India's growth forecast puzzles economists

Published Mon, Feb 9, 2015 · 02:31 PM

[NEW DELHI] India forecast its growth will accelerate this fiscal year under a revised method for calculating gross domestic product that has confused economists since it was unveiled 11 days ago.

The economy will grow 7.4 per cent in the year through March 31, aided by a 7.5 per cent increase in October-December, the Statistics Ministry said in New Delhi on Monday. Last month it revised the previous year's expansion to 6.9 per cent from 4.7 per cent, prompting economists including Reserve Bank of India Governor Raghuram Rajan to question the growth surge.

The uncertainty surrounding the data makes it unclear how much room Mr Rajan has to lower interest rates as Prime Minister Narendra Modi's government prepares to reveal its first full- year budget on Feb 28. A faster expansion risks stoking inflation and reducing the 75 basis points in rate cuts that swaps traders are pricing in from the central bank by December.

"Growth has bottomed out at the beginning of this year and it is likely to look better going forward," Radhika Rao, an economist with DBS Bank Ltd. in Singapore, said before the data. "But the sharp revision in data doesn't square up with the high frequency indicators that have been coming out." Global investors bought an unprecedented US$42 billion of Indian shares and bonds in 2014, boosting the benchmark stock index to a record on optimism monetary easing will help Modi boost investment. The rupee is Asia's best performer this year.

The annual rate would match China's 7.4 per cent growth in 2014.

Mr Rajan retained the central bank's forecast of 5.5 per cent expansion in 2014/15 using the old method for calculating GDP when he held interest rates on Feb 3 after an unscheduled cut three weeks earlier. He added that it could be revised after officials study the new data.

Consumer price inflation will be "around" the central bank's goal of 6 per cent by Jan 2016, he said, shifting slightly from Jan 15 guidance that the rate will be below target. He said the monetary authority will monitor government revisions to base prices and weights when calculating inflation rates starting with data due Feb 12.

India is the only big emerging market to see total investment as a percentage of the economy fall over the past decade, according to data from the International Monetary Fund. It declined to 32 per cent of GDP last year, compared with a six- percentage-point rise to 48 per cent in China.

Although the government's data shows a surge in expansion, growth in industrial production slowed to an average 1.5 per cent each month in 2014 from 4 per cent in 2010-2013. A private purchasing managers index signals output slowed in January.

"I am puzzled by the GDP growth numbers and, consequently, all the constituent elements that went into constructing it," Arvind Subramanian, the Finance Ministry's top economic adviser, said in an interview with Business Standard newspaper published Feb 3, referring to the 2013/14 revision. "We have to be very careful in using these numbers for policy making." Since the revisions left the size of the economy unchanged, they won't affect the budget deficit as a percentage of GDP, according to Subramanian and the Statistics Office.
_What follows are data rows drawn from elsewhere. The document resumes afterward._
(** ** Proofs of work *)

Lemma check_pow_inv (c : t) header ov :
  check_pow c header ov = Ok tt ->
  exists h bits auxpow, pow_target c header = Ok (h, bits) /\ a_auxpow header = Some auxpow /\
    (ov = true \/ AuxPow.check_proof_of_work auxpow bits = true) /\
    AuxPow.check auxpow h (a_chain_id header) = Ok tt.
Proof.
  unfold check_pow, mbind, res_bind. intros H.
  destruct (pow_target c header) as [[h bits]| |] eqn:Et; [|done..].
  destruct (a_auxpow header) as [auxpow|] eqn:Ea; [|done]. cbn in H.
  destruct (ov || _) eqn:Eo; [|done]. apply orb_true_iff in Eo.
  destruct (AuxPow.check auxpow h _) as [[]| |] eqn:Ec; [|done..].
  exists h, bits, auxpow. by split_and!.
Qed.

(** The finalized block a consistent store reports. *)
Lemma finalized_ref `{!StoreLaws S, !BlockLaws K} c v fin l :
  chain_wf c v fin l ->
  exists r, ChainRange.get_latest_finalized_block_ref (storage c) = Ok (Some r) /\ ref_hash r = fin.
Proof.
  intros Hc. destruct (wf_final _ _ _ _ Hc) as (r & pb & pow & Hr & Hpb & Hpow & Hfin).
  pose proof (wf_store _ _ _ _ Hc) as R.
  destruct (Store.represents_reads _ _ R) as (Rb & _ & _ & Rp & _).
  unfold ChainRange.get_latest_finalized_block_ref, ChainRange.lookup_block, mbind, res_bind, ok_or.
  rewrite Rp, Hr, Rb, Hpb, Hpow. destruct Hfin as [[Hh ->]|(Hh & -> & [fb Hfb])].
  - rewrite Hh. cbn. eauto.
  - rewrite (proj2 (Z.eqb_neq _ _) Hh), Rb, Hfb. cbn [negb]. eexists. split; [done|].
    by eapply wf_keys.
Qed.

(** The hashes without work, read from a consistent store. *)
Lemma wf_get_hashes `{!StoreLaws S, !BlockLaws K} c v fin l hd :
  chain_wf c v fin l -> head c = Some hd -> l <> [] ->
  ChainRange.get_hashes (storage c) fin (ref_hash hd) = Ok l.
Proof.
  intros Hc Hhd Hl. destruct (wf_path _ _ _ _ Hc) as (hd' & Hhd' & Hpath).
  rewrite Hhd in Hhd'. injection Hhd' as <-.
  destruct (wf_final _ _ _ _ Hc) as (r & pb & pow & Hr & Hpb & Hpow & Hfin).
  assert (exists bf, Store.get_block (storage c) fin = Ok (Some bf)) as [bf Hbf].
  { rewrite (Store.represents_get_block _ _ _ (wf_store _ _ _ _ Hc)).
    destruct Hfin as [[_ ->]|(_ & _ & [bf ->])]; rewrite ?Hpb; eauto. }
  assert (exists bt, Store.get_block (storage c) (ref_hash hd) = Ok (Some bt)) as [bt Hbt].
  { pose proof (ChainRange.path_stored _ _ _ _ Hpath) as Hst. destruct (last l) as [x|] eqn:Ex; [|by apply last_None in Ex].
    rewrite <-(ChainRange.path_last _ _ _ _ _ Hpath Ex). rewrite last_Some in Ex.
    destruct Ex as [l' El]. rewrite El in Hst. by apply Forall_app in Hst as [_ [? _]%Forall_cons]. }
  eapply ChainRange.get_hashes_path; [by eapply Store.rep_read, wf_store|by eapply wf_decrease|done..| |done].
  eapply ChainRange.path_above; [by eapply wf_decrease|done..].
Qed.

Lemma pow_target_inv (c : t) header h bits :
  pow_target c header = Ok (h, bits) ->
  exists r rs hashes, ChainRange.get_latest_finalized_block_ref (storage c) = Ok (Some r) /\
    Store.get_block (storage c) (range_start header) = Ok (Some rs) /\
    (53143 < number rs -> parent_hash (message rs) = ref_hash r) /\
    ChainRange.get_hashes (storage c) (parent_hash (message rs)) (range_end header) = Ok hashes /\
    h = AuxPow.aggregate_hash hashes /\
    exists r0 pb hb, Store.get_latest_pow_block (storage c) = Ok (Some r0) /\
      Store.get_block (storage c) (ref_hash r0) = Ok (Some pb) /\ get_head c = Ok hb /\
      Retarget.get_next_work_required (message pb) (retarget_params (config c)) (number hb) = Ok bits.
Proof.
  unfold pow_target, mbind, res_bind, ok_or, unwrap. intros H.
  destruct (Store.get_latest_pow_block (storage c)) as [[r0|]| |] eqn:E0; try done.
  destruct (Store.get_block (storage c) (ref_hash r0)) as [[pb|]| |] eqn:Epb; try done.
  destruct (ChainRange.get_latest_finalized_block_ref (storage c)) as [[r|]| |] eqn:Er; try done.
  destruct (Store.get_block (storage c) (range_start header)) as [[rs|]| |] eqn:Ers; try done.
  destruct ((53143 <? _) && _) eqn:Eg; [done|].
  destruct (ChainRange.get_hashes _ _ _) as [hashes| |] eqn:Eh; try done.
  destruct (get_head c) as [hb| |] eqn:Ehb; try done.
  unfold get_block_by_hash, mbind, res_bind in H. rewrite Epb in H. cbn [map_err unwrap] in H.
  destruct (map_err _ (Retarget.get_next_work_required _ _ _)) as [x| |] eqn:Ew; try done.
  injection H as <- <-.
  exists r, rs, hashes. split_and!; [done|done| |done|done|].
  - intros Hlt. unfold bi_height in Eg. rewrite (proj2 (Z.ltb_lt _ _) Hlt) in Eg. cbn in Eg.
    apply negb_false_iff, bool_decide_eq_true in Eg. done.
  - exists r0, pb, hb. split_and!; [done..|].
    by destruct (Retarget.get_next_work_required _ _ _); cbn in Ew; simplify_eq.
Qed.

(** C6: What a header that passes [check_pow] commits to, in a consistent state,
    with the override or without. The block [rs] its range starts with is stored,
    and follows the last finalized block if it is above height 53143. The AuxPow
    of the header passes its check for the aggregate of the blocks from the
    parent of [rs] (exclusive) to the end of the range; the one other case is a
    range that ends no higher than that parent, where the commitment is to the
    parent alone. And, without the override, it meets the target that is required
    after the last AuxPow block at the height of the head. *)
Theorem check_pow_sound `{!StoreLaws S, !BlockLaws K} c v fin l header ov :
  chain_wf c v fin l -> check_pow c header ov = Ok tt ->
  exists rs hashes auxpow,
    Store.v_blocks v !! range_start header = Some rs /\
    (53143 < number rs -> parent_hash (message rs) = fin) /\
    a_auxpow header = Some auxpow /\
    AuxPow.check auxpow (AuxPow.aggregate_hash hashes) (a_chain_id header) = Ok tt /\
    (ChainRange.path (storage c) (parent_hash (message rs)) (range_end header) hashes \/
     hashes = [parent_hash (message rs)] /\
     exists bf be, Store.v_blocks v !! parent_hash (message rs) = Some bf /\
       Store.v_blocks v !! range_end header = Some be /\ number be <= number bf) /\
    (ov = false -> exists last_pow pb hd hb bits,
       Store.v_pow v = Some last_pow /\ Store.v_blocks v !! ref_hash last_pow = Some pb /\
       head c = Some hd /\ Store.v_blocks v !! ref_hash hd = Some hb /\
       Retarget.get_next_work_required (message pb) (retarget_params (config c)) (number hb) = Ok bits /\
       AuxPow.check_proof_of_work auxpow bits = true).
Proof.
  intros Hc (h & bits & auxpow & Ht & Ha & Hw & Hchk)%check_pow_inv.
  apply pow_target_inv in Ht as (r & rs & hashes & Hr & Hrs & Hfin & Hh & -> & r0 & pb & hb & H0 & Hpb & Hhb & Hbits).
  destruct (finalized_ref _ _ _ _ Hc) as (r' & Hr' & Efin). assert (r' = r) as -> by congruence.
  pose proof (wf_store _ _ _ _ Hc) as R. destruct (Store.represents_reads _ _ R) as (Rb & _ & Rh & Rp & _).
  rewrite Rb in Hrs, Hpb. injection Hrs as Hrs. injection Hpb as Hpb. rewrite Rp in H0. injection H0 as H0.
  exists rs, hashes, auxpow. split_and!; [done|by intros ?%Hfin; congruence|done|done| |].
  - unfold ChainRange.get_hashes, mbind, res_bind, ok_or in Hh. rewrite !Rb in Hh.
    destruct (Store.v_blocks v !! parent_hash (message rs)) as [bf|]; [|done].
    destruct (Store.v_blocks v !! range_end header) as [be|]; [|done].
    destruct (Z.leb_spec (number be) (number bf)) as [Hle|_].
    + injection Hh as <-. right. split; [done|]. by exists bf, be.
    + destruct (ChainRange.hashes_back _ _ _ _) as [hs| |] eqn:Eb; [|done..].
      injection Hh as <-. left. by eapply ChainRange.hashes_back_sound.
  - intros ->. destruct Hw as [|Hw]; [done|].
    unfold get_head, mbind, res_bind, ok_or in Hhb. rewrite Rh, <-(wf_head _ _ _ _ Hc) in Hhb.
    destruct (head c) as [hd|]; [|done]. rewrite Rb in Hhb.
    destruct (Store.v_blocks v !! ref_hash hd) as [hb'|] eqn:E; [|done]. injection Hhb as ->.
    by exists r0, pb, hd, hb, bits.
Qed.

(** The head block and the last AuxPow block of a consistent state. *)
Lemma wf_reads `{!StoreLaws S, !BlockLaws K} c v fin l :
  chain_wf c v fin l ->
  (forall h, Store.get_block (storage c) h = Ok (Store.v_blocks v !! h)) /\
  Store.get_head (storage c) = Ok (head c) /\
  Store.get_latest_pow_block (storage c) = Ok (Store.v_pow v).
Proof.
  intros Hc. destruct (Store.represents_reads _ _ (wf_store _ _ _ _ Hc)) as (Rb & _ & Rh & Rp & _).
  by rewrite (wf_head _ _ _ _ Hc).
Qed.

(** C5: The hashes the node hands to miners lead to an accepted proof of work: in
    a consistent state of a node without a Bitcoin signer and with no work queued
    yet, an AuxPow that meets
    the current target and commits to the aggregate of the cached hashes is
    checked without error when it is pushed for the range of these hashes,
    queued, and sent to the peers. *)
Theorem aggregate_pow_accepted `{!StoreLaws S, !BlockLaws K} c v fin l start end_
    last_block head_block bits cid height auxpow addr :
  chain_wf c v fin l -> queued_pow c = None -> maybe_bitcoin_signer (config c) = None ->
  hd_error l = Some start -> last l = Some end_ ->
  get_last_finalized_block c = Ok last_block -> get_head c = Ok head_block ->
  Retarget.get_next_work_required last_block (retarget_params (config c))
    (bi_height (message head_block)) = Ok bits ->
  AuxPow.check_proof_of_work auxpow bits = true ->
  AuxPow.check auxpow (AuxPow.aggregate_hash l) cid = Ok tt ->
  get_aggregate_hashes c = Ok l /\
  let pow := mkAuxPowHeader start end_ bits cid height (Some auxpow) addr in
  push_auxpow start end_ bits cid height auxpow addr c
  = (Ok true, set_queued_pow (Some pow) (send (QueuePowMsg pow) c)).
Proof.
  intros Hc Hq Hs Hst Hen Hlast Hhead Hbits Hw Hchk.
  destruct (wf_reads _ _ _ _ Hc) as (Rb & _ & Rp).
  destruct (wf_path _ _ _ _ Hc) as (hd & Hhd & Hpath).
  destruct (finalized_ref _ _ _ _ Hc) as (r & Hr & Efin).
  destruct (wf_final _ _ _ _ Hc) as (r0 & pb & pow0 & Hr0 & Hpb & Hpow0 & Hfin).
  destruct l as [|x l]; [done|]. injection Hst as ->.
  destruct (ChainRange.path_first _ _ _ _ _ Hpath) as (rs & Hrs & Hpar).
  pose proof (ChainRange.path_last _ _ _ _ _ Hpath Hen) as ->.
  pose proof (wf_get_hashes _ _ _ _ _ Hc Hhd ltac:(done)) as Hh.
  split; [unfold get_aggregate_hashes; by rewrite Hhd, Hq, (wf_cache _ _ _ _ Hc)|].
  intros pow. unfold push_auxpow. rewrite Hq. fold pow.
  assert (check_pow c pow false = Ok tt) as ->.
  { unfold get_last_finalized_block in Hlast. rewrite Rp, Hr0, Rb, Hpb in Hlast. injection Hlast as <-.
    unfold check_pow, pow_target, get_block_by_hash, mbind, res_bind, ok_or, unwrap.
    rewrite Rp, Hr0, Rb, Hpb, Hr. cbn [range_start range_end a_auxpow a_chain_id pow].
    rewrite Hrs, Hpar, Efin, bool_decide_true by done. cbn [negb]. rewrite andb_false_r, Hh, Hhead.
    cbn [map_err]. rewrite Hbits. cbn [map_err orb]. by rewrite Hw, Hchk. }
  unfold share_pow, queue_pow, maybe_generate_signatures, st_unwrap, modifyS, getS, mbind, st_bind.
  cbn [config set_queued_pow send]. by rewrite Hs.
Qed.

(** A header with another AuxPow in the place of its own. *)
Definition with_auxpow (header : AuxPowHeader) (a : option AuxPow.t) : AuxPowHeader :=
  mkAuxPowHeader (range_start header) (range_end header) (a_bits header)
    (a_chain_id header) (a_height header) a (a_fee_recipient header).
Finance Minister Arun Jaitley said on Jan 22 that he's committed to narrowing the shortfall to 4.1 per cent of GDP in the current fiscal year and eventually get it below 3 per cent.

Mr Rajan said the next policy move will hinge on inflation data and "high-quality" fiscal consolidation. While he isn't looking at a specific number or path in Modi's budget, re- channeling "mistargeted" spending toward capital expenditure that creates supply would help contain inflation and be a positive, he said in an interview with Bloomberg TV India.

"The budget will provide the blueprint for growth for the next few years," said Shubhada Rao, a Mumbai-based economist at Yes Bank Ltd. "Investment revival through public spending will be a cornerstone of the budget proposals."